Since $S$ is embedded for every point $y \in S$ there is a chart $(U,\varphi)$ in $M$ in which $U\cap S$ is diffeomorphic under $\varphi$ to a set of the form
$$\{ x \in \mathbb{R}^{N} : (x^1,\dots,x^{k},\,0, \dots,\,0) \}.$$ Since $V$ is nowhere tangent to $S$ it's not restrictive to suppose the differential of $\varphi$ sends $V$ to the constant vector field $e_{k+1}.$ So the integral curves with initial conditions on $S$ should all be of the form
$$\gamma(t)=(x^1,\dots,x^{k},t,\dots,0).$$ So the set $\Phi(S\times (-\epsilon,\epsilon))$ is diffeomorphic to the following relative open set of $\mathbb{R}^n$
$$ \{(x^1,\dots,x^{k},t,\dots,0): ((x^1,\dots,x^{k}) \in \mathbb{R}^{k+1}, \, t \in (-\epsilon,\epsilon) \},$$ so the map $\Phi$ is open on is image and we are done.
Is this reasoning correct? Where should I be more precise?

Answer 1

You are missing a bit more.

Let $F: M\times {\mathbb R}\to M$ be the (partially defined) flow of the vector field $V$. By compactness of $S$, there exists $\epsilon>0$ such that you have a well-defined map $$ \Phi: S\times (-\epsilon,\epsilon)\to M, \Phi(x,t)=F(x,t), x\in S. $$ As you correctly noted, the map $\Phi$ is an immersion at each point of $S\times \{0\}$. Hence, taking $\epsilon>0$ small enough, you get that $\Phi$ is an immersion. [Indeed, immersion means injectivity of the derivative. But if the derivative is injective at one point, then it is also injective at all nearby points. Compactness of $S$ then implies the existence of $\epsilon>0$ such that $\Phi$ defined above is an immersion.]

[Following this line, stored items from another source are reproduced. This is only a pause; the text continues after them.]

(* ===== verification/Stashes.v ===== *)
(** * What sub-reconcilers pass to each other

    The keys and values of the stash: the helpers at the end of
    controllers/mavenartifact_controller.go and of
    controllers/imagerepository_controller.go.  A retrieval fails when the key
    is absent or holds a value of another type. *)

From S2P Require Import Prelude GoStrings GoErrors Effects World Runtime ApiTypes Http.

(** What is known of the artifact in the remote repository. *)
Record ArtifactDetails := mkArtifactDetails {
  ResolvedFileName : string;
  ArtifactVersion : string;
  ArtifactDownloadURL : string
}.

(** The dynamic types of the values stashed. *)
Inductive stash_value :=
| SV_ArtifactDetails (d : ArtifactDetails)
| SV_Secret (s : Secret)
| SV_HttpClient (c : HttpClient)
| SV_RoundTripper (t : Transport)
| SV_Secrets (l : list Secret)   (* a slice that is not nil *)
| SV_string (s : string).

(** ** Keys *)

Definition MavenArtifactVersionStashKey : string := Group +:+ "/artifact-version".
Definition MavenArtifactAuthSecretStashKey : string := Group +:+ "/auth-secret".
Definition MavenArtifactHttpClientKey : string := Group +:+ "/http-client".
Definition HttpRoundTripperStashKey : string := Group +:+ "/http-round-tripper".
Definition ImagePullSecretsStashKey : string := Group +:+ "/image-pull-secrets".
Definition ImageRefStashKey : string := Group +:+ "/image-ref".

Section Helpers.
Context {Sh : Type} `{ST : Stash Sh stash_value}.

Definition stashHttpClient (c : HttpClient) (s : Sh) : Sh :=
  StashValue MavenArtifactHttpClientKey (SV_HttpClient c) s.

Definition retrieveHttpClient (s : Sh) : option HttpClient :=
  match RetrieveValue s MavenArtifactHttpClientKey with
  | Some (SV_HttpClient c) => Some c
  | _ => None
  end.

Definition stashAuthSecret (x : Secret) (s : Sh) : Sh :=
  StashValue MavenArtifactAuthSecretStashKey (SV_Secret x) s.

Definition retrieveAuthSecret (s : Sh) : option Secret :=
  match RetrieveValue s MavenArtifactAuthSecretStashKey with
  | Some (SV_Secret x) => Some x
  | _ => None
  end.

Definition stashArtifactVersion (d : ArtifactDetails) (s : Sh) : Sh :=
  StashValue MavenArtifactVersionStashKey (SV_ArtifactDetails d) s.

Definition retrieveArtifactVersion (s : Sh) : option ArtifactDetails :=
  match RetrieveValue s MavenArtifactVersionStashKey with
  | Some (SV_ArtifactDetails d) => Some d
  | _ => None
  end.

Definition StashHttpRoundTripper (t : Transport) (s : Sh) : Sh :=
  StashValue HttpRoundTripperStashKey (SV_RoundTripper t) s.

Definition RetrieveHttpRoundTripper (s : Sh) : option Transport :=
  match RetrieveValue s HttpRoundTripperStashKey with
  | Some (SV_RoundTripper t) => Some t
  | _ => None
  end.

Definition StashImagePullSecrets (l : list Secret) (s : Sh) : Sh :=
  StashValue ImagePullSecretsStashKey (SV_Secrets l) s.

Definition RetrieveImagePullSecrets (s : Sh) : option (list Secret) :=
  match RetrieveValue s ImagePullSecretsStashKey with
  | Some (SV_Secrets l) => Some l
  | _ => None
  end.

Definition StashImageRef (image : string) (s : Sh) : Sh :=
  StashValue ImageRefStashKey (SV_string image) s.

Definition RetrieveImageRef (s : Sh) : string :=
  match RetrieveValue s ImageRefStashKey with
  | Some (SV_string image) => image
  | _ => ""
  end.
End Helpers.

(** ** Facts: each helper reads back what was stashed, and no other key *)

Section Facts.
Context {Sh : Type} `{ST : Stash Sh stash_value, !StashLaws Sh stash_value}.

Ltac keys := intros; unfold retrieveHttpClient, retrieveAuthSecret, retrieveArtifactVersion,
  RetrieveHttpRoundTripper, RetrieveImagePullSecrets, RetrieveImageRef,
  stashHttpClient, stashAuthSecret, stashArtifactVersion,
  StashHttpRoundTripper, StashImagePullSecrets, StashImageRef;
  rewrite ?retrieve_stash, ?retrieve_stash_ne, ?retrieve_empty by (by vm_compute); reflexivity.

Lemma http_client_http_client c (s : Sh) : retrieveHttpClient (stashHttpClient c s) = Some c.
Proof. keys. Qed.
Lemma http_client_auth_secret x (s : Sh) : retrieveHttpClient (stashAuthSecret x s) = retrieveHttpClient s.
Proof. keys. Qed.
Lemma http_client_version d (s : Sh) : retrieveHttpClient (stashArtifactVersion d s) = retrieveHttpClient s.
Proof. keys. Qed.
Lemma http_client_empty : retrieveHttpClient (empty_stash : Sh) = None.
Proof. keys. Qed.
Lemma auth_secret_http_client c (s : Sh) : retrieveAuthSecret (stashHttpClient c s) = retrieveAuthSecret s.
Proof. keys. Qed.
Lemma auth_secret_auth_secret x (s : Sh) : retrieveAuthSecret (stashAuthSecret x s) = Some x.
Proof. keys. Qed.
Lemma auth_secret_version d (s : Sh) : retrieveAuthSecret (stashArtifactVersion d s) = retrieveAuthSecret s.
Proof. keys. Qed.
Lemma auth_secret_empty : retrieveAuthSecret (empty_stash : Sh) = None.
Proof. keys. Qed.
Lemma version_http_client c (s : Sh) : retrieveArtifactVersion (stashHttpClient c s) = retrieveArtifactVersion s.
Proof. keys. Qed.
Lemma version_auth_secret x (s : Sh) : retrieveArtifactVersion (stashAuthSecret x s) = retrieveArtifactVersion s.
Proof. keys. Qed.
Lemma version_version d (s : Sh) : retrieveArtifactVersion (stashArtifactVersion d s) = Some d.
Proof. keys. Qed.
Lemma version_empty : retrieveArtifactVersion (empty_stash : Sh) = None.
Proof. keys. Qed.
Lemma image_ref_image_ref i (s : Sh) : RetrieveImageRef (StashImageRef i s) = i.
Proof. keys. Qed.
Lemma image_ref_secrets l (s : Sh) : RetrieveImageRef (StashImagePullSecrets l s) = RetrieveImageRef s.
Proof. keys. Qed.
Lemma image_ref_round_tripper t (s : Sh) : RetrieveImageRef (StashHttpRoundTripper t s) = RetrieveImageRef s.
Proof. keys. Qed.
Lemma image_ref_empty : RetrieveImageRef (empty_stash : Sh) = "".
Proof. keys. Qed.
Lemma secrets_secrets l (s : Sh) : RetrieveImagePullSecrets (StashImagePullSecrets l s) = Some l.
Proof. keys. Qed.
Lemma secrets_image_ref i (s : Sh) : RetrieveImagePullSecrets (StashImageRef i s) = RetrieveImagePullSecrets s.
Proof. keys. Qed.
Lemma secrets_round_tripper t (s : Sh) :
  RetrieveImagePullSecrets (StashHttpRoundTripper t s) = RetrieveImagePullSecrets s.
Proof. keys. Qed.
Lemma secrets_empty : RetrieveImagePullSecrets (empty_stash : Sh) = None.
Proof. keys. Qed.
Lemma round_tripper_round_tripper t (s : Sh) :
  RetrieveHttpRoundTripper (StashHttpRoundTripper t s) = Some t.
Proof. keys. Qed.
End Facts.

#[export] Hint Rewrite @http_client_http_client @http_client_auth_secret @http_client_version
  @http_client_empty @auth_secret_http_client @auth_secret_auth_secret @auth_secret_version
  @auth_secret_empty @version_http_client @version_auth_secret @version_version @version_empty
  @image_ref_image_ref @image_ref_secrets @image_ref_round_tripper @image_ref_empty
  @secrets_secrets @secrets_image_ref @secrets_round_tripper @secrets_empty
  @round_tripper_round_tripper using (typeclasses eauto) : stash.
(* ===== verification/ArtifactFiles.v ===== *)
(** * Files of an artifact

    The file helpers at the end of controllers/imagerepository_controller.go
    and controllers/mavenartifact_controller.go: checksums, copies, the
    compressed tarball, the extraction of zip archives and the cache file.
    The tar and gzip encoders and the zip decoder are parameters. *)

From S2P Require Import Prelude GoStrings GoPath GoErrors Effects World GoOS GoOSFacts Sha1.

(** ** Parameters: archive formats *)

(** The fields of [tar.Header] the source leaves set. *)
Record tar_header := mkTarHeader {
  th_Name : string;
  th_Mode : Z;
  th_Size : Z;
  th_ModTime : Z
}.

(** A tar writer on a gzip writer: each call returns the bytes that leave the
    compressor, and may fail.  [tz_close] is what closing both writes. *)
Class TarGz := {
  tz : Type;
  tz_new : tz;
  tz_header : tz -> tar_header -> tz * string * option error;
  tz_write : tz -> string -> tz * string * option error;
  tz_close : tz -> string
}.

(** The whole output for a list of files; [None] when a call fails. *)
Fixpoint targz_from `{T : TarGz} (e : tz) (files : list (tar_header * string)) : option string :=
  match files with
  | [] => Some (tz_close e)
  | (h, data) :: files' =>
      match tz_header e h with
      | (_, _, Some _) => None
      | (e1, b1, None) =>
          match tz_write e1 data with
          | (_, _, Some _) => None
          | (e2, b2, None) => (fun b => b1 +:+ b2 +:+ b) <$> targz_from e2 files'
          end
      end
  end.

Definition targz `{T : TarGz} (files : list (tar_header * string)) : option string :=
  targz_from tz_new files.

(** [zip.File]: the mode is the one of the external attributes; [zf_Open] is
    the result of [Open], with the error that ends the content, if any. *)
Record zip_file := mkZipFile {
  zf_Archive : string;
  zf_Name : string;
  zf_attrs : Z;
  zf_Open : (string * option error) + error
}.

Class Zip := {
  (** the directory of an archive, from its path and bytes *)
  zip_NewReader : string -> string -> list zip_file + error
}.

(** ** Checksums and copies *)

Section Files.
Context `{E : Env}.

Definition sha1Checksum (name : string) : IO string :=
  _ ← os_Open name;
  data ← read_all name;
  mret (sha1_hex data).

(** The result is nil when the destination cannot be created. *)
Definition copyFile (from to : string) : IO unit :=
  _ ← os_MkdirAll (Dir to);
  _ ← os_Open from;
  created ← try (os_Create to);
  match created with
  | inr _ => mret tt
  | inl _ =>
      data ← read_all from;
      write_all to data
  end.

(** As [copyFile], under a placeholder name that is then renamed. *)
Definition copyCompressedFile (from to : string) : IO unit :=
  let intermediateDestination := to +:+ ".new" in
  _ ← os_MkdirAll (Dir intermediateDestination);
  _ ← os_Open from;
  created ← try (os_Create intermediateDestination);
  match created with
  | inr _ => mret tt
  | inl _ =>
      data ← read_all from;
      _ ← write_all intermediateDestination data;
      os_Rename intermediateDestination to
  end.

(** ** The content type of the first 512 bytes *)

(** [http.DetectContentType] answers "application/zip": the signature, and
    no earlier rule of the table applies.  The only earlier rule that looks
    past the first bytes is that of embedded fonts, "LP" at offset 34. *)
Definition detects_zip (buffer : string) : bool :=
  HasPrefix buffer ("PK" +:+ String (ascii_of_nat 3) (String (ascii_of_nat 4) "")) &&
  negb (bool_decide (String.substring 34 2 buffer = "LP")).

Definition isArchive (artifactFilePath : string) : IO bool :=
  opened ← try (os_Open artifactFilePath);
  match opened with
  | inr _ => mret false
  | inl _ =>
      read ← try (read_all artifactFilePath);
      match read with
      | inr _ => mret false
      | inl data =>
          if decide (data = "") then mret false  (* io.EOF *)
          else mret (detects_zip (String.substring 0 512 data))
      end
  end.
End Files.

(** ** The compressed tarball *)

(** The state of [createTarGz]: the world, the writers and whether a write to
    the file has failed, after which the compressor writes nothing more. *)
Record TarState {T : TarGz} := mkTarState {
  ts_world : World;
  ts_enc : tz;
  ts_broken : bool
}.

Arguments mkTarState {T}.
Arguments ts_world {T}.
Arguments ts_enc {T}.
Arguments ts_broken {T}.

#[export] Instance tar_has_world `{T : TarGz} : HasWorld TarState := {
  the_world := ts_world;
  set_world w s := mkTarState w (ts_enc s) (ts_broken s);
  the_set_world w s := eq_refl
}.

Section TarGz.
Context `{E : Env} `{T : TarGz}.

(** Bytes that leave the compressor go to the file. *)
Definition emit (name bytes : string) : M TarState unit :=
  if decide (bytes = "") then mret tt
  else
    r ← try (io (write_all name bytes));
    match r with
    | inl _ => mret tt
    | inr e => _ ← modify (fun s => mkTarState (ts_world s) (ts_enc s) true); throw e
    end.

(** A call of the tar writer. *)
Definition tar_call (name : string) (f : tz -> tz * string * option error) : M TarState unit :=
  e ← gets ts_enc;
  let '(e', bytes, err) := f e in
  _ ← modify (fun s => mkTarState (ts_world s) e' (ts_broken s));
  _ ← emit name bytes;
  match err with Some err => throw err | None => mret tt end.

(** [tar.FileInfoHeader] with the name replaced and the owner cleared. *)
Definition tar_FileInfoHeader (info : node) (name : string) : tar_header :=
  match info with
  | FileNode f => mkTarHeader name (f_mode f) (Z.of_nat (String.length (f_data f))) (f_mtime f)
  | DirNode => mkTarHeader name 493 0 0
  end.

(** The function given to [filepath.WalkDir]. *)
Definition tar_entry (dir out fp : string) (d : node + error) : M TarState unit :=
  match d with
  | inr err => throw err
  | inl DirNode => mret tt
  | inl (FileNode _) =>
      _ ← io (os_Open fp);
      info ← try (io (file_Stat fp));
      match info with
      | inr _ => mret tt
      | inl info =>
          match Rel dir fp with
          | None => throw (errors_New ("Rel: can't make " +:+ fp +:+ " relative to " +:+ dir))
          | Some name =>
              let header := tar_FileInfoHeader info name in
              _ ← tar_call out (fun e => tz_header e header);
              data ← io (read_all fp);
              tar_call out (fun e => tz_write e data)
          end
      end
  end.

(** The deferred [Close] of both writers. *)
Definition close_writers (out : string) : M TarState unit :=
  broken ← gets ts_broken;
  if broken : bool then mret tt
  else (e ← gets ts_enc; emit out (tz_close e)).

Definition createTarGz (dir name : string) : IO unit :=
  _ ← os_Create name;
  zoom (fun w => mkTarState w tz_new false) (fun s _ => ts_world s)
    (defer (close_writers name) (WalkDir dir (tar_entry dir name))).
End TarGz.

(** ** Extraction *)

Definition ModeDir : Z := Z.shiftl 1 31.

(** [zip.FileHeader.Mode]: a trailing slash makes a directory. *)
Definition zip_Mode (f : zip_file) : Z :=
  if HasSuffix (zf_Name f) "/" then Z.lor (zf_attrs f) ModeDir else zf_attrs f.

Definition IsDir (f : zip_file) : bool := Z.testbit (zip_Mode f) 31.

(** The mode bits [os.OpenFile] passes to the system call. *)
Definition syscallMode (m : Z) : Z :=
  Z.lor (Z.land m 511)
    (Z.lor (if Z.testbit m 23 then 2048 else 0)
       (Z.lor (if Z.testbit m 22 then 1024 else 0) (if Z.testbit m 20 then 512 else 0))).

Definition ModePerm : Z := 511.

Definition safeArchiveEntryPath (destDir name : string) : string + error :=
  if IsAbs name
  then inr (fmt_Errorf "archive entry %q has an absolute path" [AStr name])
  else
    let joined := Join [destDir; name] in
    if negb (bool_decide (joined = destDir)) && negb (HasPrefix joined (destDir +:+ "/"))
    then inr (fmt_Errorf "archive entry %q escapes destination directory %q" [AStr name; AStr destDir])
    else inl joined.

Section Extract.
Context `{E : Env} `{ZR : Zip}.

(** [zip.OpenReader] *)
Definition zip_OpenReader (path : string) : IO (list zip_file) :=
  _ ← os_Open path;
  data ← read_all path;
  of_sum (zip_NewReader path data).

(** [file.Open()] reads the entry's header in the archive. *)
Definition zip_Open (f : zip_file) : IO (string * option error) :=
  _ ← read_all (zf_Archive f);
  of_sum (zf_Open f).

(** [io.Copy] of content that may end with an error. *)
Definition copy_to (p : string) (content : string * option error) : IO unit :=
  _ ← write_all p content.1;
  match content.2 with Some e => throw e | None => mret tt end.

Definition extractFile (f : zip_file) (filePath : string) : IO unit :=
  _ ← (if IsDir f then os_MkdirAll filePath
       else
         content ← zip_Open f;
         _ ← os_OpenFile filePath (syscallMode (zip_Mode f));
         copy_to filePath content);
  ignore_err (os_Chtimes filePath 0).

Definition extracted (parentDir : string) : string := Join [parentDir; "extracted-artifact"].

Definition extractArchive (parentDir pathToJarFile : string) : IO string :=
  files ← zip_OpenReader pathToJarFile;
  let fileDestinationFolder := extracted parentDir in
  _ ← os_Mkdir fileDestinationFolder;
  _ ← for_each files (fun f =>
        filePath ← of_sum (safeArchiveEntryPath fileDestinationFolder (zf_Name f));
        extractFile f filePath);
  mret fileDestinationFolder.
End Extract.

(** ** The cache file *)

Record artifactCache := mkArtifactCache { source : string; checksum : string }.

Definition toString (ac : artifactCache) : string := Sprintf "%s|%s" [source ac; checksum ac].

(** A missing file is no cache; a file without a bar panics. *)
Definition retrieveChecksumFromFile `{E : Env} (filename : string) : IO (option artifactCache) :=
  r ← try (os_ReadFile filename);
  match r with
  | inr err => if errors_Is err ErrNotExist then mret None else throw err
  | inl cache =>
      match Split cache "|" with
      | s :: c :: _ => mret (Some (mkArtifactCache s c))
      | _ => panic "index out of range [1] with length 1"
      end
  end.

Thus, for each $x\in S$ there exists $\epsilon_x\in (0,\epsilon)$ an a neighborhood $U_x$ of $x$ in $S$ such that the restriction $$ \Phi: U_x\times (-\epsilon_x, \epsilon_x)\to M $$ is 1-1. Since $\Phi$ restrict to the (identity) embedding on $S\times \{0\}$, for each pair $(x,y)\in S\times S$ there exists $\epsilon_{xy}\in (0,\epsilon)$ and a product neighborhood $U_{x,y}\times U_{y,x}$ of $(x,y)$ in $S\times S$ such that the restriction $$ \Phi: (U_{x,y}\cup U_{y,x})\times (-\epsilon_{xy}, \epsilon_{xy})\to M $$ is 1-1. [Indeed, the fact that $\Phi$ is an immersion implies that for each $x\in S$ there exists a product neighborhood $U_x\times (-\epsilon_x, \epsilon_y)$ of $(x,0)$ such that $\Phi$ restricted to this neighborhood is an embedding. Now, if $x=y$ then we can take $U_{x,y}= U_{y,x}=U_x$ and $\epsilon_{xy}=\epsilon_x$. Suppose that $x\ne y$. Then, after shrinking $U_x, U_y$ if necessary, we can find disjoint neighborhoods $V_x, V_y$ of $x, y$ in $M$ and $\epsilon_{xy}>0$ such that $$ \Phi(U_x\times (-\epsilon_{xy}, \epsilon_{xy}))\subset V_x,$$ $$ \Phi(U_y\times (-\epsilon_{xy}, \epsilon_{xy}))\subset V_y.$$ This is a direct consequence of the fact that $\Phi$ restricted to $S$ is the identity map. Lastly, injectivity of $\Phi$ on each $U_x\times (-\epsilon_{xy},\epsilon_{xy})$, $U_y\times (-\epsilon_{xy}, \epsilon_{xy})$ implies the claimed injectivity of $\Phi$ on the union of these two open subsets. Hence, we can take $$ U_{xy}=U_x, U_{y,x}=U_y, $$ thereby proving the claim.]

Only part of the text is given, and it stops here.